Florida Governor Ron DeSantis has admitted that the state's unemployment benefit claims system is set up to intentionally limit benefits payouts by making the application process unnecessarily difficult.

DeSantis made the remarks during an interview aired Tuesday by CBS affiliate WFOR. Reporter Jim DeFede asked the governor whether he believed the process was kept intentionally difficult to discourage people from filing claims.

"I think that was the animating philosophy," DeSantis replied. "I mean having studied how it was internally constructed, I think the goal was for whoever designed, it was, 'Let's put as many kind of pointless roadblocks along the way, so people just say, oh, the hell with it, I'm not going to do that.'"

The governor added that he wanted unemployment to be "user friendly" and had "cleared" some unspecified barriers. When DeFede pointed out that the system had been designed under the administration of Rick Scott, a fellow Republican who was DeSantis's predecessor and now represents the state in the U.S. Senate, the governor cast doubt on the notion that Scott could be responsible.

"I'm not sure if it was his [intention], but I think definitely in terms of how it was internally constructed, you know," said DeSantis. "It was definitely done in a way to lead to the least number of claims being paid out."

Gov. Ron DeSantis
Florida Governor Ron DeSantis speaks during a press conference in Fort Lauderdale, Florida on April 17, 2020. Joe Raedle/Getty

Florida's benefits system has been under particular strain recently due to the COVID-19 pandemic, which left many out of work and prompted over 3.4 million in the state to file for unemployment. DeSantis called for an investigation in May in the wake of widespread reports of people having difficulty filing claims.

A 2019 state audit of the system concluded that multiple flaws had been discovered in 2017 but had not been corrected. DeSantis denied that he was responsible when asked whether he should be held accountable for failing to correct the issues.

"Well, so that was an audit that was given to the agency head," DeSantis said. "Nothing ever reached my desk. I was not asked to do anything. I wasn't asked to seek more funding from the legislature. If I was, I probably would have done it."

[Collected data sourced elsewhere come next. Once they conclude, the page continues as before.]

(** X3.  The graph has [n * d / 2] edges, and adjacency is symmetric. *)
Theorem generated_graph_edge_count (fuel : nat) (n d max_tries : Z)
    (epsilon : R) (G : Graph) (seed seed' : RS) :
  maybe_regular_expander fuel n d max_tries seed = (Return G, seed')
  ∨ random_regular_expander_graph eigsh_LM2 fuel n d epsilon max_tries seed
    = (Return G, seed') →
  Z.of_nat (length (edges G)) = ((n * d) `div` 2)%Z
  ∧ (∀ u v, v ∈ neighbors G u → u ∈ neighbors G v)
  ∧ (∀ u v, (u, v) ∈ edges G ↔ u < v ∧ v ∈ neighbors G u).
Proof.
  intros (s & s' & Hret)%returned_generated.
  apply maybe_regular_expander_cycles in Hret
    as [(Heven & Hd & Hn) (cycles & E & (Hinv & _) & ->)].
  assert (Hd2 : d = (2 * (d `div` 2))%Z) by (pose proof (Z.div_mod d 2); lia).
  split; [|split].
  - rewrite (length_edges_graph_of _ _ _ Hinv), Nat2Z.inj_mul, !Z2Nat.id by lia.
    rewrite Hd2 at 2. rewrite (Z.mul_comm 2), Z.mul_assoc, Z.div_mul by lia. lia.
  - intros u v. apply (graph_of_symmetric _ _ _ Hinv).
  - intros u v.
    by rewrite (elem_of_edges_graph_of _ _ _ Hinv), (graph_of_neighbors _ _ _ Hinv).
Qed.

End Returned.

(** ** The checks of [is_regular_expander] *)

Lemma graph_of_is_regular (n k : nat) (E : gset (nat * nat)) :
  1 ≤ n → edge_inv n k E →
  is_regular (graph_of n E) = Return true
  ∧ degree (graph_of n E) (hd 0 (nodes (graph_of n E))) = 2 * k.
Proof.
  intros Hn Hinv. unfold is_regular. rewrite (graph_of_nodes n k E Hinv).
  destruct n as [|n]; [lia|]. cbn [seq hd]. split.
  - f_equal. apply forallb_forall. intros u Hu%list_elem_of_In.
    change (0 :: seq 1 n) with (seq 0 (S n)) in Hu. apply elem_of_seq in Hu.
    rewrite !(graph_of_degree _ _ _ Hinv) by lia. apply Nat.eqb_refl.
  - apply (graph_of_degree _ _ _ Hinv). lia.
Qed.

Section Checks.
Context {RS : Type} `{!RandomState RS}.
Variable eigsh_LM2 : Graph → outcome (R * R).

Lemma is_regular_expander_generated (fuel : nat) (n d max_tries : Z) (epsilon : R)
    (G : Graph) :
  generated (RS:=RS) fuel n d max_tries G → (0 <= epsilon)%R →
  is_regular_expander eigsh_LM2 G epsilon = spectral_test eigsh_LM2 d epsilon G.
Proof.
  intros [(Heven & Hd & Hn) (E & Hinv & ->)]%generated_graph_of Heps.
  assert (Hn1 : 1 ≤ Z.to_nat n) by lia.
  destruct (graph_of_is_regular _ _ E Hn1 Hinv) as [Hreg Hdeg].
  unfold is_regular_expander, spectral_test.
  rewrite decide_False by lra. rewrite Hreg, Hdeg.
  destruct (eigsh_LM2 _) as [lams| |]; [|done|done].
  unfold spectral_bound.
  assert (Hd2 : Z.of_nat (2 * Z.to_nat (d `div` 2)) = d)
    by (pose proof (Z.div_mod d 2); lia).
  rewrite Hd2. by rewrite decide_False by lia.
Qed.



(** X6.  A graph with two nodes of different degree is rejected whatever its
    eigenvalues are: the solver is not consulted. *)
Theorem irregular_graph_rejected (G : Graph) (epsilon : R) (u v : nat) :
  (0 <= epsilon)%R → u ∈ nodes G → v ∈ nodes G → degree G u ≠ degree G v →
  is_regular_expander eigsh_LM2 G epsilon = Return false.
Proof.
  intros Heps Hu Hv Hne. unfold is_regular_expander.
  rewrite decide_False by lra.
  assert (Hreg : is_regular G = Return false); [|by rewrite Hreg].
  unfold is_regular. destruct (nodes G) as [|n1 rest] eqn:Hnodes;
    [by apply elem_of_nil in Hu|].
  f_equal. apply not_true_is_false. intros Hall.
  rewrite forallb_forall in Hall.
  apply list_elem_of_In, Hall, Nat.eqb_eq in Hu.
  apply list_elem_of_In, Hall, Nat.eqb_eq in Hv. congruence.
Qed.

End Checks.

(** ** The exceptions of the generator *)

Section Exceptions.
Context {RS : Type} `{!RandomState RS}.
Variable eigsh_LM2 : Graph → outcome (R * R).

Lemma while_independent_raises (fuel n i : nat) (iterations : Z)
    (cycles : list (list nat)) (E : gset (nat * nat)) (seed seed' : RS) (e : exn) :
  while_independent fuel n i iterations cycles E seed = (Raise e, seed') →
  e = NetworkXError "Too many iterations in maybe_regular_expander"
  ∧ (1 ≤ iterations)%Z.
Proof.
  revert iterations cycles E seed.
  induction fuel as [|fuel IH]; intros iterations cycles E seed;
    cbn [while_independent];
    (destruct (decide (size E ≠ (i + 1) * n)); [|discriminate]); [discriminate|].
  destruct (permutation (n - 1) seed) as [p seed1].
  destruct (decide (size (new_edges_of E (p ++ [n - 1])) = n));
    (destruct (decide (iterations - 1 = 0)%Z);
     [intros [= <- <-]; split; [done|lia]
     |intros [-> ?]%IH; split; [done|lia]]).
Qed.

Lemma for_cycles_raises (fuel n : nat) (max_tries : Z) (idxs : list nat)
    (cycles : list (list nat)) (E : gset (nat * nat)) (seed seed' : RS) (e : exn) :
  for_cycles fuel n max_tries idxs cycles E seed = (Raise e, seed') →
  e = NetworkXError "Too many iterations in maybe_regular_expander"
  ∧ (1 ≤ max_tries)%Z.
Proof.
  revert cycles E seed.
  induction idxs as [|i idxs IH]; intros cycles E seed; [discriminate|].
  cbn [for_cycles]. unfold bind.
  destruct (while_independent fuel n i max_tries cycles E seed)
    as [[[cycles1 E1]| |] seed1] eqn:Hwhile.
  - apply IH.
  - intros [= <- <-]. by eapply while_independent_raises.
  - discriminate.
Qed.

Lemma maybe_regular_expander_raises (fuel : nat) (n d max_tries : Z)
    (seed seed' : RS) (e : exn) :
  maybe_regular_expander fuel n d max_tries seed = (Raise e, seed') →
  ((d `mod` 2 ≠ 0 ∨ d < 2 ∨ n - 1 < d ∨ n < 1)%Z ∧ seed' = seed
   ∧ ∃ msg, e = NetworkXError msg)
  ∨ ((d `mod` 2 = 0 ∧ 2 ≤ d ∧ d ≤ n - 1)%Z
     ∧ e = NetworkXError "Too many iterations in maybe_regular_expander"
     ∧ (1 ≤ max_tries)%Z).
Proof.
  intros Hraise.
  destruct (decide (d `mod` 2 ≠ 0 ∨ d < 2 ∨ n - 1 < d ∨ n < 1)%Z) as [Hbad|Hok].
  - left. split; [done|].
    destruct (maybe_regular_expander_invalid fuel n d max_tries seed Hbad) as [msg Hmsg].
    rewrite Hmsg in Hraise. injection Hraise as <- <-. eauto.
  - right. assert (Hvalid : (d `mod` 2 = 0 ∧ 2 ≤ d ∧ d ≤ n - 1)%Z) by lia.
    split; [done|].
    rewrite maybe_regular_expander_valid in Hraise by done.
    unfold bind in Hraise.
    destruct (for_cycles _ _ _ _ _ _ _) as [[[cycles E]| |] seed1] eqn:Hfor;
      try discriminate.
    injection Hraise as <- <-. by eapply for_cycles_raises.
Qed.

(** X7.  The only exceptions of [maybe_regular_expander]: a [NetworkXError] of
    the argument checks, raised without drawing, when the arguments are
    invalid; and otherwise "Too many iterations", which needs a positive
    [max_tries]: with [max_tries <= 0] and valid arguments nothing is ever
    raised. *)
Theorem maybe_regular_expander_exceptions (fuel : nat) (n d max_tries : Z)
    (seed seed' : RS) (e : exn) :
  maybe_regular_expander fuel n d max_tries seed = (Raise e, seed') →
  ((d `mod` 2 ≠ 0 ∨ d < 2 ∨ n - 1 < d ∨ n < 1)%Z ∧ seed' = seed
   ∧ ∃ msg, e = NetworkXError msg)
  ∨ ((d `mod` 2 = 0 ∧ 2 ≤ d ∧ d ≤ n - 1)%Z
     ∧ e = NetworkXError "Too many iterations in maybe_regular_expander"
     ∧ (1 ≤ max_tries)%Z).
Proof. apply maybe_regular_expander_raises. Qed.

Lemma while_not_expander_raises (fuel0 fuel : nat) (n d : Z) (epsilon : R)
    (max_tries iterations : Z) (G : Graph) (seed seed' : RS) (e : exn) :
  (0 <= epsilon)%R →
  generated (RS:=RS) fuel0 n d max_tries G →
  while_not_expander eigsh_LM2 fuel0 fuel n d epsilon max_tries iterations G seed
  = (Raise e, seed') →
  e = NetworkXError "Too many iterations in maybe_regular_expander"
  ∨ e = NetworkXError "Too many iterations in random_regular_expander_graph"
  ∨ ∃ G', eigsh_LM2 G' = Raise e.
Proof.
  intros Heps. revert iterations G seed.
  assert (Hcheck : ∀ G, generated (RS:=RS) fuel0 n d max_tries G →
            is_regular_expander eigsh_LM2 G epsilon = Raise e →
            eigsh_LM2 G = Raise e).
  { intros G Hgen. rewrite (is_regular_expander_generated _ _ _ _ _ _ _ Hgen Heps).
    unfold spectral_test. destruct (eigsh_LM2 G); [done| |done]. by intros [= ->]. }
  induction fuel as [|fuel IH]; intros iterations G seed Hgen;
    cbn [while_not_expander];
    destruct (is_regular_expander eigsh_LM2 G epsilon) as [[|]| |] eqn:Hacc;
    try discriminate.
  - intros [= <- <-]. right. right. exists G. by apply Hcheck.
  - destruct (maybe_regular_expander fuel0 n d max_tries seed)
      as [[G1| |] seed1] eqn:Hgen1; [| |discriminate].
    + destruct (decide (iterations - 1 = 0)%Z).
      * intros [= <- <-]. auto.
      * apply IH. by exists seed, seed1.
    + intros [= <- <-]. left.
      apply maybe_regular_expander_raises in Hgen1 as [(Hbad & _)|(_ & ? & _)]; [|done].
      apply generated_graph_of in Hgen as [? _]. lia.
  - intros [= <- <-]. right. right. exists G. by apply Hcheck.
Qed.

However, the governor also admitted he had seen the audit despite it not having reached his desk, while insisting that addressing any the problems in the report would not have improved the system.

"I looked at that audit and, honestly, that that does not answer really the systemic flaws that was advanced with this saying," he said. "And so even if those things were done and they should have been done by the agency, we still would have had the same problems."

DeSantis did not indicate what specific steps he was taking to correct the apparently intentionally difficult-to-use benefits system.

Newsweek reached out to the office of DeSantis for comment.